- Ten years ago today, Russia won one of the most memorable matches in their history against England
- Scorer of both goals Roman Pavlyuchenko tells the story of the game
- The striker is confident that Russia 2018 will be “the best tournament in history”
The iconic Luzhniki Stadium in Moscow has seen a lot over the years, playing host to the 1980 Summer Olympics, the 1999 UEFA Cup Final and the 2008 Champions League Final to name a few. However, for many Russia fans, the stadium is best remembered for one of the most remarkable victories in the country’s footballing history: on 17 October 2017, the Sbornaya defeated England 2-1 in a vital qualification match for UEFA EURO 2008.

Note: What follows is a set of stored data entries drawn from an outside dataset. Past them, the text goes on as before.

(* ===== verification/Backpressure.v ===== *)
(** * Backpressure: bounded queues and the tasks that wait on them (src/carrier.rs)

    [Carrier] runs an operation to its end, whatever it waits for. Here what the
    tasks of two connected tunnels wait for is part of the state: the frame
    channel holds [FRAME_CHANNEL_CAPACITY] frames and admits its senders in the
    order they came, a stream's channel holds [INBOUND_CAPACITY] chunks, the
    wire a number of records that is a parameter. A label is one step of a task
    between two awaits, of a timer, or of the pumps around the tunnel. Records
    carry one frame each and arrive ([Transfer] has the bytes). *)

From S2P Require Import Prelude Mux Records External Carrier.

(** ** One end of a tunnel *)

(** The chunks a stream's channel has taken and those it holds, and whether its
    receiver is there. *)
Record chan : Type := mkChan {
  ch_taken : list (list Z);
  ch_chunks : list (list Z);
  ch_open : bool;
}.

(** Who waits to send a frame. *)
Inductive caller : Type := CReader | CKeep | CPump.

#[export] Instance caller_eq_dec : EqDecision caller.
Proof. solve_decision. Defined.

(** [writer_loop]: at the check of the dead flag, in [select!], writing a
    record, ended. *)
Inductive writer_pc : Type :=
| WHead
| WSelect
| WWriting (f : Frame)
| WEnded.

(** [reader_loop]: at the check of the dead flag, taking a buffered record, in
    [deliver] with the channel it found, sending a frame, in [select!], ended. *)
Inductive reader_pc : Type :=
| RHead
| RNext
| RDeliver (id : Z) (c : nat) (payload : list Z)
| RSending
| RSelect
| REnded.

(** [keepalive_loop]: at the check, in the outer [select!], sending its PING, in
    the inner [select!] with the PONG count of the tick, ended. *)
Inductive keep_pc : Type :=
| KHead
| KSelect
| KSending (before : Z)
| KGrace (before : Z)
| KEnded.

(** The frame channel, its waiting senders, the three loops, the records read
    but not dispatched, the streams; and two logs: the frames the channel has
    accepted and the frames the reader has dispatched. *)
Record side : Type := mkSide {
  sd_dead : bool;
  sd_queue : list Frame;
  sd_waiting : list (caller * Frame);
  sd_writer : writer_pc;
  sd_reader : reader_pc;
  sd_keep : keep_pc;
  sd_rbuf : list Frame;
  sd_registry : gmap Z nat;
  sd_chans : list chan;
  sd_pongs : Z;
  sd_accepted : list Frame;
  sd_dispatched : list Frame;
}.

Definition set_dead (d : bool) (s : side) : side :=
  mkSide d (sd_queue s) (sd_waiting s) (sd_writer s) (sd_reader s) (sd_keep s) (sd_rbuf s) (sd_registry s)
    (sd_chans s) (sd_pongs s) (sd_accepted s) (sd_dispatched s).
Definition set_queue (q : list Frame) (s : side) : side :=
  mkSide (sd_dead s) q (sd_waiting s) (sd_writer s) (sd_reader s) (sd_keep s) (sd_rbuf s) (sd_registry s)
    (sd_chans s) (sd_pongs s) (sd_accepted s) (sd_dispatched s).
Definition set_waiting (w : list (caller * Frame)) (s : side) : side :=
  mkSide (sd_dead s) (sd_queue s) w (sd_writer s) (sd_reader s) (sd_keep s) (sd_rbuf s) (sd_registry s)
    (sd_chans s) (sd_pongs s) (sd_accepted s) (sd_dispatched s).
Definition set_writer (w : writer_pc) (s : side) : side :=
  mkSide (sd_dead s) (sd_queue s) (sd_waiting s) w (sd_reader s) (sd_keep s) (sd_rbuf s) (sd_registry s)
    (sd_chans s) (sd_pongs s) (sd_accepted s) (sd_dispatched s).
Definition set_reader (r : reader_pc) (s : side) : side :=
  mkSide (sd_dead s) (sd_queue s) (sd_waiting s) (sd_writer s) r (sd_keep s) (sd_rbuf s) (sd_registry s)
    (sd_chans s) (sd_pongs s) (sd_accepted s) (sd_dispatched s).
Definition set_keep (k : keep_pc) (s : side) : side :=
  mkSide (sd_dead s) (sd_queue s) (sd_waiting s) (sd_writer s) (sd_reader s) k (sd_rbuf s) (sd_registry s)
    (sd_chans s) (sd_pongs s) (sd_accepted s) (sd_dispatched s).
Definition set_rbuf (b : list Frame) (s : side) : side :=
  mkSide (sd_dead s) (sd_queue s) (sd_waiting s) (sd_writer s) (sd_reader s) (sd_keep s) b (sd_registry s)
    (sd_chans s) (sd_pongs s) (sd_accepted s) (sd_dispatched s).
Definition set_registry (r : gmap Z nat) (s : side) : side :=
  mkSide (sd_dead s) (sd_queue s) (sd_waiting s) (sd_writer s) (sd_reader s) (sd_keep s) (sd_rbuf s) r
    (sd_chans s) (sd_pongs s) (sd_accepted s) (sd_dispatched s).
Definition set_chans (c : list chan) (s : side) : side :=
  mkSide (sd_dead s) (sd_queue s) (sd_waiting s) (sd_writer s) (sd_reader s) (sd_keep s) (sd_rbuf s) (sd_registry s)
    c (sd_pongs s) (sd_accepted s) (sd_dispatched s).
Definition set_pongs (p : Z) (s : side) : side :=
  mkSide (sd_dead s) (sd_queue s) (sd_waiting s) (sd_writer s) (sd_reader s) (sd_keep s) (sd_rbuf s) (sd_registry s)
    (sd_chans s) p (sd_accepted s) (sd_dispatched s).
Definition log_accepted (f : Frame) (s : side) : side :=
  mkSide (sd_dead s) (sd_queue s) (sd_waiting s) (sd_writer s) (sd_reader s) (sd_keep s) (sd_rbuf s) (sd_registry s)
    (sd_chans s) (sd_pongs s) (sd_accepted s ++ [f]) (sd_dispatched s).
Definition log_dispatched (f : Frame) (s : side) : side :=
  mkSide (sd_dead s) (sd_queue s) (sd_waiting s) (sd_writer s) (sd_reader s) (sd_keep s) (sd_rbuf s) (sd_registry s)
    (sd_chans s) (sd_pongs s) (sd_accepted s) (sd_dispatched s ++ [f]).

(** A fresh tunnel; with a ping interval of 0 no keepalive is spawned. *)
Definition side_init (keepalive : bool) : side :=
  mkSide false [] [] WHead RHead (if keepalive then KHead else KEnded) [] ∅ [] 0 [] [].

(** ** Operations *)

(** [kill_side]: the flag, and the registry's senders dropped. *)
Definition kill_side (s : side) : side := set_registry ∅ (set_dead true s).

(** A caller's [send] is done, or has failed because the receiver is gone. *)
Definition resume_ok (c : caller) (s : side) : side :=
  match c with
  | CReader => set_reader RNext s
  | CKeep => match sd_keep s with KSending before => set_keep (KGrace before) s | _ => s end
  | CPump => s
  end.

Definition resume_err (c : caller) (s : side) : side :=
  match c with
  | CReader => set_reader RNext s
  | CKeep => set_keep KEnded s
  | CPump => s
  end.

Definition writer_ended (s : side) : bool := match sd_writer s with WEnded => true | _ => false end.

(** [frames.send(f)]: queues up for the channel, or fails at once. *)
Definition start_send (c : caller) (f : Frame) (s : side) : side :=
  if writer_ended s then resume_err c s else set_waiting (sd_waiting s ++ [(c, f)]) s.

(** The ends of the loops. With the writer goes the channel's receiver: what is
    queued is lost and every waiting send fails. *)
Definition writer_end (s : side) : side :=
  foldr resume_err (kill_side (set_writer WEnded (set_waiting [] (set_queue [] s)))) (sd_waiting s).*1.

Definition reader_end (s : side) : side := kill_side (set_reader REnded s).

(** The reader's [match frame]. *)
Definition reader_dispatch (f : Frame) (s : side) : side :=
  match f with
  | Open id =>
      set_registry (<[id := length (sd_chans s)]> (sd_registry s)) (set_chans (sd_chans s ++ [mkChan [] [] true]) s)
  | Data id payload =>
      match sd_registry s !! id with
      | Some c => set_reader (RDeliver id c payload) s
      | None => start_send CReader (Close id) (set_reader RSending s)
      end
  | Close id => set_registry (delete id (sd_registry s)) s
  | Ping nonce => start_send CReader (Pong nonce) (set_reader RSending s)
  | Pong _ => set_pongs (wrap 64 (sd_pongs s + 1)) s
  end.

On the ten-year anniversary of the fixture, FIFA.com revisits the most memorable moments from that historic encounter at the Luzhniki, which is hosting the Opening Match and Final of the 2018 FIFA World Cup Russia™ next summer.
The birth of a new team
Only three points against the Three Lions would keep Russia’s chances alive for a spot at the EURO in Austria and Switzerland and after conceding to Wayne Rooney early in the first half, Guus Hiddink’s side seemed on the verge of missing out. It fell to one of the Dutchman’s substitutes to change the course of the game: Roman Pavlyuchenko came on for the second half and scored a quick-fire brace within the space of four minutes, handing his country a vital win. Those two goals from the big forward were essentially the starting point for the most successful European Championship in Russia’s history.
“Maybe that evening witnessed the birth of the team that went on to finish third at EURO 2008,” said Pavlyuchenko. “These victories help you build confidence in yourself, although after Rooney’s early strike I wasn’t really banking on a positive outcome. I remember turning to my team-mates on the subs’ bench and saying, ‘I reckon they’ll score another three before the break.'”

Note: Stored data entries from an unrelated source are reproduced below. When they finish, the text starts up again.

(* ===== verification/Interleaved.v ===== *)
(** * Interleaved: the demultiplexer under all interleavings

    The specification of [Demux] for the reader of [Backpressure], whose dispatch
    of a DATA frame waits for the stream's channel while every other task goes on.
    The simulation is over the reader's steps: a frame counts as dispatched in the
    specification when its wait is over, and every other step changes nothing
    there. The answers of the specification are not free: they are read off the
    run, from the stream's channel as it is when the wait ends. *)

From S2P Require Import Prelude Mux Records External Carrier Transfer Demux Backpressure.

(** ** What an end stands for *)






(** ** What a run shows *)






(** ** The simulation *)




(** ** Steps the specification does not see *)








(** ** Steps of the specification *)

Lemma reader_waits s : side_ok s -> is_sending (sd_reader s) = 0%nat -> CReader ∉ (sd_waiting s).*1.
Proof. intros Hs Hr Hin. apply count_in in Hin. by rewrite (ok_reader s Hs), Hr in Hin. Qed.












(** ** Every step of an end *)









(** ** Runs *)



(** ** Property *)


(** ** Witness *)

As it turned out, the then Spartak Moscow striker’s prediction was way off the mark. Russia not only managed to hold on until half-time, they also started to seriously up the pressure in the second half.
“We simply couldn’t lose that day, the support at the Luzhniki was just crazy,” continued Pavlyuchenko, who turns 36 in December. “I had never played in front of 85,000 people before then and the roar was deafening. As I was coming on, I said to myself. ‘Imagine scoring two now. It’d be great for the team and I’d be on cloud nine.'”

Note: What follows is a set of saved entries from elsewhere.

(* ===== verification/Pump.v ===== *)
(** * Pump: bridging a local socket and a stream (pump_stream of carrier.rs)

    The two directions of [pump_stream] as loops over what their awaits return:
    the local socket's reads for the uplink, the stream's inbound channel with
    the outcome of each local write for the downlink. The end-to-end theorem
    puts the pumps of both ends, the tunnel's writer and reader and the codec
    together. That the write-only shutdown of the local socket is made is
    recorded here; what it does is in [HalfClose]. *)

From S2P Require Import Prelude Mux Records External Carrier Transfer.

(** ** Data *)

(** What [inbound.recv()] returns, with the outcome of writing the chunk to the
    local socket under [STREAM_WRITE_TIMEOUT]. *)
Inductive inbound_event : Type :=
| InChunk (chunk : list Z) (o : write_outcome)
| InClosed.

(** What the downlink does to the local socket. *)
Inductive local_op : Type :=
| LocalWrite (chunk : list Z)
| LocalWriteFailed (chunk : list Z)
| LocalFin.

Section pump.
Context {PC : PacketCodec} {TK : Tokio}.

(** The read loop of the uplink; the flag tells whether it has ended (or is
    waiting for a read). *)
Fixpoint up_loop (id : Z) (reads : list (read_event unit)) (t : Tunnel) : bool * Tunnel :=
  match reads with
  | [] => (false, t)
  | ReadError _ :: _ => (true, t)
  | ReadData chunk :: reads =>
      if (length chunk =? 0)%nat then (true, t)
      else match send id chunk t with
           | (Err _, t) => (true, t)
           | (Ok _, t) => up_loop id reads t
           end
  end.

Definition up (id : Z) (reads : list (read_event unit)) (t : Tunnel) : bool * Tunnel :=
  let '(ended, t) := up_loop id reads t in
  if ended then (true, close id t) else (false, t).

(** The write loop of the downlink. *)
Fixpoint down_loop (evs : list inbound_event) : bool * list local_op :=
  match evs with
  | [] => (false, [])
  | InClosed :: _ => (true, [])
  | InChunk chunk Written :: evs =>
      let '(ended, ops) := down_loop evs in (ended, LocalWrite chunk :: ops)
  | InChunk chunk _ :: _ => (true, [LocalWriteFailed chunk])
  end.

Definition down (evs : list inbound_event) : bool * list local_op :=
  let '(ended, ops) := down_loop evs in
  (ended, if ended then ops ++ [LocalFin] else ops).

(** [join!(up, down)]: the pump is finished when both directions are. *)
Definition pump_stream (id : Z) (reads : list (read_event unit)) (evs : list inbound_event) (t : Tunnel)
  : bool * Tunnel * list local_op :=
  let '(up_ended, t) := up id reads t in
  let '(down_ended, ops) := down evs in
  (up_ended && down_ended, t, ops).

(** ** Lemmas *)

Lemma accepted_app fs1 fs2 w w' :
  accepted (fs1 ++ fs2) w w' <-> exists w1, accepted fs1 w w1 /\ accepted fs2 w1 w'.
Proof.
  revert w. induction fs1 as [| f fs1 IH]; intros w; simpl.
  - split; [intros H; exists w; by split; [constructor |] |]. intros (w1 & H1 & H2). by inversion H1; subst.
  - split.
    + intros H. inversion H as [| f' fs' w0 w2 w3 Hf Hr]; subst. apply IH in Hr as (w1 & H1 & H2).
      exists w1. split; [by eapply accepted_cons | done].
    + intros (w1 & H1 & H2). inversion H1 as [| f' fs' w0 w2 w3 Hf Hr]; subst.
      eapply accepted_cons; [exact Hf |]. apply IH. by exists w1.
Qed.

(** A read of at most [READ_BUF] bytes is one DATA frame. *)
Lemma send_one id chunk t w :
  chunk <> [] -> len chunk <= READ_BUF -> frames_send (Data id chunk) (env t) = (true, w) ->
  send id chunk t = (Ok tt, set_env w t).
Proof.
  intros Hne Hl Hf. unfold send. assert (chunks (Z.to_nat MAX_DATA) chunk = [chunk]) as ->.
  { unfold READ_BUF, MAX_DATA, len in *. unfold chunks. destruct chunk as [| c r]; [done |].
    cbn [length chunks_fuel]. rewrite take_ge, drop_ge by lia. by destruct (length r). }
  unfold send_chunks, send_frame. by rewrite Hf.
Qed.

Lemma up_loop_reads id cs rest t w :
  Forall (fun c => c <> [] /\ len c <= READ_BUF) cs -> accepted (Data id <$> cs) (env t) w ->
  up_loop id ((ReadData <$> cs) ++ rest) t = up_loop id rest (set_env w t).
Proof.
  intros Hcs. revert t. induction Hcs as [| c cs [Hc Hl] _ IH]; intros t Ha.
  - inversion Ha; subst. by rewrite set_env_env.
  - inversion Ha as [| f fs w0 w1 w2 Hf Hr]; subst. cbn [fmap list_fmap app up_loop].
    destruct (Nat.eqb_spec (length c) 0) as [H0 | _]; [by apply nil_length_inv in H0 |].
    rewrite (send_one id c t w1) by done. rewrite IH by done. by rewrite set_env_set_env.
Qed.

Lemma down_loop_written cs rest :
  down_loop (((fun c => InChunk c Written) <$> cs) ++ rest) =
    (let '(ended, ops) := down_loop rest in (ended, (LocalWrite <$> cs) ++ ops)).
Proof.
  induction cs as [| c cs IH]; cbn [fmap list_fmap app down_loop].
  - by destruct (down_loop rest).
  - rewrite IH. by destruct (down_loop rest).
Qed.

(** ** Properties *)

(** The uplink: however the local socket's bytes are split
    into reads, each read becomes one DATA frame, in order, and the end of the
    input (end of stream or a read error) becomes exactly one CLOSE after them;
    nothing read after it is sent. *)
Theorem pump_up_spec id cs last rest t w :
  Forall (fun c => c <> [] /\ len c <= READ_BUF) cs -> (forall c, last = ReadData c -> c = []) ->
  accepted ((Data id <$> cs) ++ [Close id]) (env t) w ->
  up id ((ReadData <$> cs) ++ last :: rest) t = (true, set_env w t).
Proof.
  intros Hcs Hlast Ha. apply accepted_app in Ha as (w1 & H1 & H2). unfold up.
  rewrite (up_loop_reads id cs _ t w1) by done. inversion H2 as [| f fs w0 w2 w3 Hf Hr]; subst.
  inversion Hr; subst.
  assert (up_loop id (last :: rest) (set_env w1 t) = (true, set_env w1 t)) as ->.
  { destruct last as [c | e]; [| done]. by rewrite (Hlast c eq_refl). }
  unfold close, send_frame. cbn [env set_env]. rewrite Hf. reflexivity.
Qed.

(** The downlink: the chunks are written to the local socket
    in order, and its write side is shut down exactly once, at the end: after
    the last chunk when the peer closed the stream, after the failed or stalled
    write otherwise; until then the socket stays open. *)
Theorem pump_down_spec cs rest :
  down (((fun c => InChunk c Written) <$> cs) ++ InClosed :: rest) = (true, (LocalWrite <$> cs) ++ [LocalFin]) /\
  (forall c o, o <> Written ->
     down (((fun c => InChunk c Written) <$> cs) ++ InChunk c o :: rest)
     = (true, (LocalWrite <$> cs) ++ [LocalWriteFailed c; LocalFin])) /\
  down ((fun c => InChunk c Written) <$> cs) = (false, LocalWrite <$> cs).
Proof.
  unfold down. split; [| split].
  - rewrite down_loop_written. cbn [down_loop]. by rewrite app_nil_r.
  - intros c o Ho. rewrite down_loop_written. destruct o; [done | |]; cbn [down_loop]; by rewrite <- app_assoc.
  - rewrite <- (app_nil_r ((fun c => InChunk c Written) <$> cs)), down_loop_written. cbn [down_loop]. by rewrite !app_nil_r.
Qed.

(** When the peer or the tunnel has closed the stream the local side gets its FIN,
    but the pump does not end before the local socket does: the uplink waits in
    its read. *)
Lemma closed_pump_waits id t : pump_stream id [] [InClosed] t = (false, t, [LocalFin]).
Proof. reflexivity. Qed.

Section laws.
Context {PL : PacketCodecLaws PC}.

(** The whole path of one direction of a connection. The
    local application writes bytes and closes; the uplink pump reads them in any
    split and queues its frames; the writer encrypts and writes them; the bytes
    reach the peer in any split; its reader hands the stream's channel the
    chunks in order and closes it; its downlink pump writes them and shuts down
    the upstream socket. What is written there is, byte for byte, what was read
    here, and the tunnel goes on with that one stream gone. *)
Theorem relay_end_to_end id cs rest txc rxc c' rs tU w tS tS' wire tR snd wR :
  synced txc rxc -> is_uint 32 id -> Forall bytes_ok cs ->
  Forall (fun c => c <> [] /\ len c <= READ_BUF) cs ->
  let frames := (Data id <$> cs) ++ [Close id] in
  accepted frames (env tU) w ->
  writer_run (WvFrame <$> frames) [] txc tS = (c', rs, None, tS') ->
  Forall (fun c => c <> []) wire -> concat wire = concat rs ->
  dead tR = false -> registry tR !! id = Some snd -> send_all snd cs (env tR) = Some wR ->
  up id ((ReadData <$> cs) ++ ReadData [] :: rest) tU = (true, set_env w tU) /\
  (exists r', reader_run (reads wire) (reader_new rxc) tR
     = (r', Continue, set_registry (delete id (registry tR)) (set_env wR tR))) /\
  exists ops, down (((fun c => InChunk c Written) <$> cs) ++ [InClosed]) = (true, ops ++ [LocalFin]) /\
    concat ((fun op => match op with LocalWrite c => c | _ => [] end) <$> ops) = concat cs.
Proof.
  intros Hs Hid Hb Hcs frames Ha Hw Hwire Heq Hd Hreg Hsend. split; [| split].
  - unfold up. apply accepted_app in Ha as (w1 & H1 & H2).
    rewrite (up_loop_reads id cs _ tU w1) by done. inversion H2 as [| f fs w0 w2 w3 Hf Hr]; subst.
    inversion Hr; subst. simpl. unfold close, send_frame. cbn [env set_env]. by rewrite Hf.
  - destruct (written_dispatched frames txc rxc c' rs tS tS' wire tR) as [r' Hrun]; try done.
    + apply Forall_app. split; [| apply Forall_cons; split; [exact Hid | by apply Forall_nil]].
      apply Forall_fmap, List.Forall_forall. intros c Hin.
      rewrite List.Forall_forall in Hb, Hcs. by destruct (Hcs c Hin) as [_ Hl]; split_and!; [| apply Hb |].
    + exists r'. rewrite Hrun. unfold frames, dispatch_all. rewrite fold_left_app.
      fold (dispatch_all (Data id <$> cs) tR). by rewrite (dispatch_data id snd cs tR wR).
  - exists (LocalWrite <$> cs). unfold down. rewrite down_loop_written. cbn [down_loop].
    rewrite app_nil_r. split; [done |]. rewrite <- list_fmap_compose. f_equal. apply list_fmap_id.
Qed.

End laws.

End pump.

(** ** Witnesses *)

Lemma toy_accepted : exists w, @accepted toy_tokio ((Data 1 <$> [[104; 105]; [33]]) ++ [Close 1]) (env toy_tunnel) w.
Proof. eexists. do 3 (eapply accepted_cons; [reflexivity |]). apply accepted_nil. Defined.

Lemma pump_up_spec_witness :
  exists w, @up toy_tokio 1 ((ReadData <$> [[104; 105]; [33]]) ++ ReadError tt :: []) toy_tunnel
    = (true, set_env w toy_tunnel).
Proof.
  destruct toy_accepted as [w Hw]. exists w.
  apply (@pump_up_spec toy_tokio 1 [[104; 105]; [33]] (ReadError tt) [] toy_tunnel w).
  - repeat constructor; try discriminate; unfold len, READ_BUF, MAX_DATA; simpl; lia.
  - intros c Hc. discriminate Hc.
  - exact Hw.
Defined.

Lemma relay_end_to_end_witness :
  exists w wR, @up toy_tokio 1 ((ReadData <$> [[104; 105]; [33]]) ++ ReadData [] :: []) toy_tunnel
    = (true, set_env w toy_tunnel) /\
  (exists r', @reader_run toy_codec toy_tokio
      (reads [toy_rec (Data 1 [104; 105]) ++ [23]; drop 1 (toy_rec (Data 1 [33])) ++ toy_rec (Close 1)])
      (@reader_new toy_codec tt) toy_open_tunnel
     = (r', Continue, set_registry (delete 1 (registry toy_open_tunnel)) (set_env wR toy_open_tunnel))) /\
  exists ops, down (((fun c => InChunk c Written) <$> [[104; 105]; [33]]) ++ [InClosed]) = (true, ops ++ [LocalFin]) /\
    concat ((fun op => match op with LocalWrite c => c | _ => [] end) <$> ops) = concat [[104; 105]; [33]].
Proof.
  destruct toy_accepted as [w Hw]. exists w. eexists.
  eapply (@relay_end_to_end toy_codec toy_tokio toy_codec_laws 1 [[104; 105]; [33]] [] tt tt tt
    [toy_rec (Data 1 [104; 105]); toy_rec (Data 1 [33]); toy_rec (Close 1)] toy_tunnel w toy_tunnel _
    [toy_rec (Data 1 [104; 105]) ++ [23]; drop 1 (toy_rec (Data 1 [33])) ++ toy_rec (Close 1)] toy_open_tunnel 0%nat).
  - exact I.
  - split; [lia | reflexivity].
  - repeat constructor; cbv; congruence.
  - repeat constructor; try discriminate; unfold len, READ_BUF, MAX_DATA; simpl; lia.
  - exact Hw.
  - vm_compute. reflexivity.
  - repeat constructor; discriminate.
  - reflexivity.
  - reflexivity.
  - reflexivity.
  - vm_compute. reflexivity.
Defined.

Roman delivered on his promise within 15 minutes of being on the pitch: first he equalised from the penalty spot and then he bundled home the rebound after a shot from Alexei Berezutsky.
“I wasn’t supposed to take the penalty,” admitted Pavlyuchenko, who brought the curtains down on his international career in 2013. “Hiddink had named someone else as the penalty-taker, but I was convinced I would score. The Luzhniki was packed to the rafters, there were millions more watching on television – I tried not to think what would happen if I missed. I chose a corner, calmly ran up and scored. I will remember that game for the rest of my life, the emotions were incredible. It was after the win against England that I started to realise I was becoming a great footballer.”
Making it up to Hiddink with goals
Russia secured their spot at UEFA EURO 2008 shortly after beating England and produced their best football in recent history at the finals in Austria and Switzerland. Some of the Sbornaya’s star players, including Pavlyuchenko himself, earned themselves big moves to English clubs on the back of that tournament. It could so easily not have happened, if Hiddink had not sent the tall striker on at the Luzhniki on 17 October 2007.
“Two days before the match against England, Pavlyuchenko left the team hotel without permission to get a coffee,” recalled Hiddink, who coached the Russian national team from 2006 to 2010. “I was advised to send him home, but I wasn’t going to do that. It was just a cup of coffee with a girl. I told Roman that he shouldn’t have left without my permission and he apologised, so I replied, ‘Leave your apologies for the game.’ He came on and scored two goals. It was one of the top two performances from Russia under my leadership.”
Roman Pavlyuchenko cannot say whether there will be more historic displays from his country at Russia 2018 but he is sure of one thing:
“It will be the best tournament in history,” he said. “Everyone is going to enjoy it.”